Genus of flowering plants

Dodonaea, commonly known as hop-bushes, is a genus of about 70 species of flowering plants in the soapberry family, Sapindaceae. The genus has a cosmopolitan distribution in tropical, subtropical and warm temperate regions of Africa, the Americas, southern Asia and Australasia, but 59 species are endemic to Australia.

Plants in the genus Dodonaea are shrubs or small trees and often have sticky foliage, with simple or pinnate leaves arranged alternately along the stems. The flowers are male, female or bisexual and are borne in leaf axils or on the ends of branchlets and lack petals.

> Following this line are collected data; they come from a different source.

(** [CircularNumberPicker.__init__] without keyword arguments: the class
    defaults ([min = 0], [max = 0], [multiples_of = 1]; [direction] is
    that of [CircularLayout], counter-clockwise), then
    [self.selected = self.min]. *)
Definition CircularNumberPicker_init (id : nat) : CircularNumberPicker :=
  let d := mkNumberPicker id 0 0 1 ccw 0 in
  with_selected (min d) d.

(** [CircularMinutePicker.__init__]: the base constructor runs first. *)
Definition CircularMinutePicker_init (id : nat) : CircularNumberPicker :=
  let d := CircularNumberPicker_init id in
  let d := with_range 0 (max d) d in
  let d := with_range (min d) 60 d in
  let d := with_multiples_of 5 d in
  with_direction cw d.

(** [CircularHourPicker.__init__]: the base constructor runs first. *)
Definition CircularHourPicker_init (id : nat) : CircularNumberPicker :=
  let d := CircularNumberPicker_init id in
  let d := with_range 1 (max d) d in
  let d := with_range (min d) 13 d in
  let d := with_multiples_of 1 d in
  with_direction cw d.

(** ** CircularTimePicker *)

Inductive PickerOption : Type := Hours | Minutes.

Definition PickerOption_eqb (a b : PickerOption) : bool :=
  match a, b with
  | Hours, Hours | Minutes, Minutes => true
  | _, _ => false
  end.

(** The record is the state once [__init__] has created both pickers, so
    the guard [if not self._picker: return] of the handlers is false.
    [bound_picker] is the picker whose [selected] is bound to
    [on_selected] by [_switch_picker]; it is [None] while [self._bound]
    is empty. *)
Record CircularTimePicker : Type := mkTimePicker {
  hours : Z;
  minutes : Z;
  _am : bool;
  picker : PickerOption;
  _h_picker : CircularNumberPicker;
  _m_picker : CircularNumberPicker;
  bound_picker : option PickerOption
}.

The fruit is an angled or winged capsule.

==Description==
Plants in the genus Dodonaea are shrubs or small trees that typically grow to a height of 0.1–4 m and are dioecious, monoecious or polygamous and often have sticky foliage. The leaves are arranged alternately along the stems and are simple or pinnate. The flowers have three to seven sepals but that fall of as the flowers mature, but no petals. There are six to sixteen stamens (except in female flowers), the filaments shorter than the anthers, the style is threadlike and the ovary in female flowers has two to six carpels. The fruit is a two to six angled or winged capsule.

==Taxonomy==
The genus Dodonaea was first formally described in 1754 by Philip Miller in The Gardeners Dictionary and the first species he described was Dodonaea viscosa. The genus name (Dodonaea) honours Dodonaeus, (the latinised form of Dodoens), a Flemish physician and botanist.

===Systematics===
Dodonaea is one of the largest genera in the Sapindaceae, and includes 70 species widely distributed in continental Australia. The only other species of the Dodonaea widely spread beyond mainland Australia, Dodonaea viscosa, is believed to be one of the world's most greatly disseminated transoceanic plants.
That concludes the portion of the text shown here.